When it comes to the causes of unfairness, we have to look at the biases embedded in our data sets and applications. We deal with:
1. annotation bias, when protected attributes are encoded in observable variables.
2. sample bias, inherent to human created data, where the majority of data sets include only target specific records, ignoring otherwise affected subgroups.
3. inductive bias, the basis of machine learning, caused by assumptions made by the algorithm in order to learn generalisations.
There are many other important types of bias, including errors that concentrate in a specific class, incorrectly labeled data and oversimplified models, which all lend themselves to the various definitions of fairness. Kamishima offers the following definition of formal fairness:
“the desired condition defined by a formal relation between sensitive feature, target variable, and other variables in a model”.

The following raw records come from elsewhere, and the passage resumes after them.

(** The settings the gates read. *)
Definition GATE_SETTINGS : list string :=
  ["rootcx.user_id"; "rootcx.is_delegated"; "rootcx.effective_perms"; "rootcx.app_id"; "rootcx.cross_app_grant_id";
   "rootcx.cross_app_source_app"; "rootcx.cross_app_action"; "rootcx.agent_collection_read_key";
   "rootcx.agent_collection_mutation"; "rootcx.human_data_request"; "rootcx.approved_action_id"; "rootcx.publication_id";
   "rootcx.publication_read_key"; "rootcx.publication_release_ownership"; "rootcx.invocation_kind"; "rootcx.action_id"].
Lemma gate_settings_posed a k : k ∈ GATE_SETTINGS → is_Some (tx_setting a k).
Proof.
  destruct (setting_collection a) as [Hc1 Hc2].
  intros H. repeat (apply elem_of_cons in H as [->|H]); [..|by apply not_elem_of_nil in H];
    eauto using setting_user, setting_delegated, setting_perms, setting_app, setting_grant, setting_source, setting_action,
      setting_human, setting_approved, setting_publication, setting_read_key, setting_release, setting_kind, setting_action_id.
Qed.

(** The gates are functions of these settings only. *)
Definition same_gates (s1 s2 : Settings) : Prop := ∀ k, k ∈ GATE_SETTINGS → current_setting k s1 = current_setting k s2.

Lemma existsb_ext {A} (f g : A → bool) l : (∀ x, f x = g x) → existsb f l = existsb g l.
Proof. intros H. induction l as [|x l IH]; [done|]. simpl. by rewrite H, IH. Qed.
Lemma find_ext {A} (f g : A → bool) l : (∀ x, f x = g x) → List.find f l = List.find g l.
Proof. intros H. induction l as [|x l IH]; [done|]. simpl. by rewrite H, IH. Qed.

Section SameGates.
Context (y : Sys) (s1 s2 : Settings) (Hs : same_gates s1 s2).
Lemma same_current k : bool_decide (k ∈ GATE_SETTINGS) = true → current_setting k s1 = current_setting k s2.
Proof. intros H. apply Hs. by apply bool_decide_eq_true in H. Qed.
Lemma same_is_set k : bool_decide (k ∈ GATE_SETTINGS) = true → is_set k s1 = is_set k s2.
Proof. intros H. unfold is_set. by rewrite same_current. Qed.
Lemma same_setting_is k v : bool_decide (k ∈ GATE_SETTINGS) = true → setting_is k v s1 = setting_is k v s2.
Proof. intros H. unfold setting_is. by rewrite same_current. Qed.
Lemma same_differs k v : bool_decide (k ∈ GATE_SETTINGS) = true → setting_differs k v s1 = setting_differs k v s2.
Proof. intros H. unfold setting_differs. by rewrite same_current. Qed.
Lemma same_grant r t u g : cross_app_grant_allows y s1 r t u g = cross_app_grant_allows y s2 r t u g.
Proof. unfold cross_app_grant_allows. by rewrite same_current by reflexivity. Qed.
(* ===== verification/TxSession.v ===== *)
(** * Multi-statement transactions (core/src/governance/enforcement/sql_proxy.rs, [TxSession])

    A transaction runs on its own task, which takes commands from a queue and races
    three things: cancellation, a deadline and the next command.  Cancelling and
    finalising meet on one atomic phase.  The task, its callers, the clock and
    PostgreSQL's answers are the steps of a relation; what a command does is a
    function of the state and of PostgreSQL's answer to it. *)

From stdpp Require Import base numbers gmap strings sets list.
From S2P Require Import Prelude Str Ident Json DataTypes SqlGuard.

(** ** The lifecycle *)

Inductive Phase := TX_ACTIVE | TX_FINALIZING | TX_CANCEL_REQUESTED | TX_FINISHED.
#[export] Instance Phase_eq_dec : EqDecision Phase.
Proof. solve_decision. Defined.

Definition TX_CANCELLED : string := "transaction invocation closed".
Definition TX_DEADLINE : string := "transaction deadline exceeded".
Definition TX_MAX_CONCURRENT : nat := 8.
Definition TX_QUEUE : nat := 8.

(** [cancelling]: [cancel] has won its exchange and not yet fired the token. *)
Record TxLifecycle := { phase : Phase; cancelling : bool; cancellation : bool; completion : bool }.
Definition new_lifecycle : TxLifecycle :=
  {| phase := TX_ACTIVE; cancelling := false; cancellation := false; completion := false |}.
Module PlanExamples.
Definition task_facts : TableFacts :=
  {| facts_columns := ["id"; "project_id"; "notes"];
     facts_owner := Some {| root_column := "lead"; root_type := "uuid";
       links := [{| lf_parent := "project"; lf_link := "project_id"; lf_resolver := "rootcx_own.hr.project"; lf_pk := "id"; lf_pk_type := "uuid" |}] |} |}.
(** A table an older plan left: readable as a whole, with a policy of that plan and
    one of the provider's. *)
Definition old_policy : Policy := {| po_restrictive := false; po_command := SELECT; po_body := [(USING, PAccess "app:hr:old.read")] |}.
Definition provider_policy : Policy := {| po_restrictive := false; po_command := ALL; po_body := [(USING, PReleased); (WITH_CHECK, PReleased)] |}.
Definition task_table : TableState :=
  {| t_columns := ["id"; "project_id"; "notes"]; t_rls := false; t_forced := false;
     t_policies := {["rootcx_rls_select_shared" := old_policy; "provider" := provider_policy]};
     t_select := {["rootcx_app_executor"]}; t_select_columns := ∅ |}.
Definition hr : Cat := {| tables := {[("hr", "task") := task_table]}; functions := ∅ |}.
Definition task_plan : list Stmt :=
  match table_rls "hr" "task" "task" task_facts None ["notes"] true with Ok p => p | Err _ => [] end.
Lemma task_planned : table_rls "hr" "task" "task" task_facts None ["notes"] true = Ok task_plan.
Proof. reflexivity. Qed.
Lemma task_definable : definable task_facts hr.
Proof.
  split; [apply (bool_decide_unpack _); by vm_compute|].
  apply Forall_singleton. intros f Hf. cbn [hr functions] in Hf. by rewrite lookup_empty in Hf.
Qed.
Lemma task_there : tables hr !! ("hr", "task") = Some task_table.
Proof. reflexivity. Qed.

Lemma plan_installs_witness :
  ∃ cat' t', execs task_plan hr = Some cat' ∧ tables cat' !! ("hr", "task") = Some t'
    ∧ readable t' "id" ∧ ¬ readable t' "notes"
    ∧ t_policies t' !! "rootcx_rls_select_shared" = None ∧ t_policies t' !! "provider" = Some provider_policy.
Proof.
  destruct (plan_installs "hr" "task" "task" task_facts None ["notes"] true task_plan hr task_table
    task_planned task_there eq_refl task_definable) as (cat' & t' & E & Hi & Hp & _).
  exists cat', t'. split_and!; [exact E| | | | |].
  - rewrite (in_tables _ _ _ _ _ _ _ _ _ _ _ Hi). apply lookup_insert_eq.
  - apply (in_readable _ _ _ _ _ _ _ _ _ _ _ Hi). split; apply (bool_decide_unpack _); vm_compute; exact I.
  - intros [_ H]%(in_readable _ _ _ _ _ _ _ _ _ _ _ Hi). by apply H, list_elem_of_singleton.
  - rewrite Hp. reflexivity.
  - rewrite Hp. reflexivity.
Defined.

(** A public execution that released ownership: the provider's policy passes in it
    and the write is still refused. *)
Definition public_atoms : Atoms :=
  {| at_access := λ _, false; at_cross := λ _, false; at_publication := λ k, bool_decide (k = "app:hr:task.read");
     at_approved := λ _, false; at_mine := λ _ _, false; at_via := λ _ _, false; at_shared := λ _, false;
     at_released := true; at_no_publication := false |}.
Lemma installed_policies_decide_witness :
  ∃ cat' t', execs task_plan hr = Some cat' ∧ tables cat' !! ("hr", "task") = Some t'
    ∧ passes public_atoms (t_policies t') SELECT USING = true ∧ passes public_atoms (t_policies t') DELETE USING = false.
Proof.
  destruct (installed_policies_decide "hr" "task" "task" task_facts None ["notes"] true task_plan hr task_table
    task_planned task_there eq_refl task_definable) as (cat' & t' & E & Hl & _ & _ & Hp).
  exists cat', t'. split_and!; [exact E|exact Hl| |].
  - rewrite (proj1 (Hp public_atoms SELECT USING ltac:(discriminate))). vm_compute. reflexivity.
  - rewrite (proj1 (Hp public_atoms DELETE USING ltac:(discriminate))). vm_compute. reflexivity.
Defined.
End PlanExamples.
(* ===== verification/RowAccess.v ===== *)
(** * Who reaches a row

    The parts of row access together: the transaction [begin] opens (Gates), the
    policies and resolvers a plan installed (RowPlan), the owner chains of the
    manifest (Ownership) and the rows themselves.  A resolver is evaluated as the
    SQL function plan.rs writes; the theorems say that it answers by the ownership
    the data holds, and what a row that passes a table's policies shows of its
    caller. *)

From stdpp Require Import base numbers gmap strings sets list.
From S2P Require Import Prelude Str Ident Perms Roles Authority Delegation Gates Json DataTypes Ownership RowPlan.

(** A row: its columns that are not null, as text. *)
Definition Row := gmap string string.

Section Evaluate.
Context (y : Sys) (s : Settings) (cat : Cat) (data : string → string → list Row) (shared_row : string → Row → bool).

(** [column = (SELECT nullif(current_setting('rootcx.user_id', true), ''))::ty] *)
Definition holds_caller (row : Row) (column : string) : bool :=
  match nonempty (current_setting "rootcx.user_id" s), row !! column with
  | Some u, Some v => bool_decide (v = u)
  | _, _ => false
  end.
(** The first two conditions of a resolver's WHERE. *)
Definition resolver_open (f : FunctionDef) : bool :=
  (setting_is "rootcx.human_data_request" "1" s
   || bool_decide (default (fd_schema f) (nonempty (current_setting "rootcx.app_id" s)) = fd_schema f))
  && (negb (is_set "rootcx.approved_action_id" s)
      || check_approved_action_access y s ("app:" +:+ fd_schema f +:+ ":" +:+ lf_parent (fd_link f) +:+ ".read")).

(** The atoms of one row's predicates; [fuel] bounds the resolvers crossed. *)
Fixpoint row_atoms (fuel : nat) (row : Row) : Atoms :=
  {| at_access := check_access y s; at_cross := check_cross_app_access y s;
     at_publication := check_publication_access y s; at_approved := check_approved_action_access y s;
     at_mine := λ column _, holds_caller row column;
     at_via := λ link r,
       match fuel with
       | O => false
       | S fuel =>
           match row !! link, functions cat !! r with
           | Some v, Some f =>
               existsb (λ p, bool_decide (p !! lf_pk (fd_link f) = Some v) && resolver_open f && eval (row_atoms fuel p) (fd_mine f))
                 (data (fd_schema f) (lf_parent (fd_link f)))
           | _, _ => false
           end
       end;
     at_shared := λ p, shared_row p row;
     at_released := setting_is "rootcx.publication_release_ownership" "1" s;
     at_no_publication := negb (is_set "rootcx.publication_id" s) |}.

He further enumerates the different types as direct, indirect, group, individual and symmetric fairness. The literature provides more than 40 definitions of fairness measures in total, with the most widely used ones already proven incompatible with one another, as shown by Corbett-Davies and Goel. I will elaborate on all of these concepts in future posts.
Right now, fair machine learning takes center stage not only in politics, private and public organisations, and AI research, but also in the lives of citizens, who are already being affected by automated decision making on a daily basis. As technologists we have to take a closer look at the problem of model accuracy over fairness and what it actually means to treat everyone equally, or equitably. The utility of scale that machine learning currently offers through generalisation affects minorities directly. Therefore, as scientists we cannot simply quantify the well-being of these individuals based on formal, rigorous mathematical definitions. Instead, we need to actively engage with lawmakers and social scientists to not merely accommodate the majority and the mainstream, but also the marginalised and the underprivileged.
Back to the Drawing Board
At the end of May, I will participate in the International Summer School on Bias and Discrimination in AI (Montreal, Canada), where, as part of the audience, I hope to experience thought-provoking lectures and engage in active discourse on the contextual nature of ethics and fairness. I am excited to learn more about the current measures of formal fairness and on the ways to handle the various forms of bias beyond doctrines such as disparate impact and disparate treatment. I plan to share my findings and reflections from the conference with the Big Data research group at Aalto University and others to help facilitate Saidot’s role as a leading example.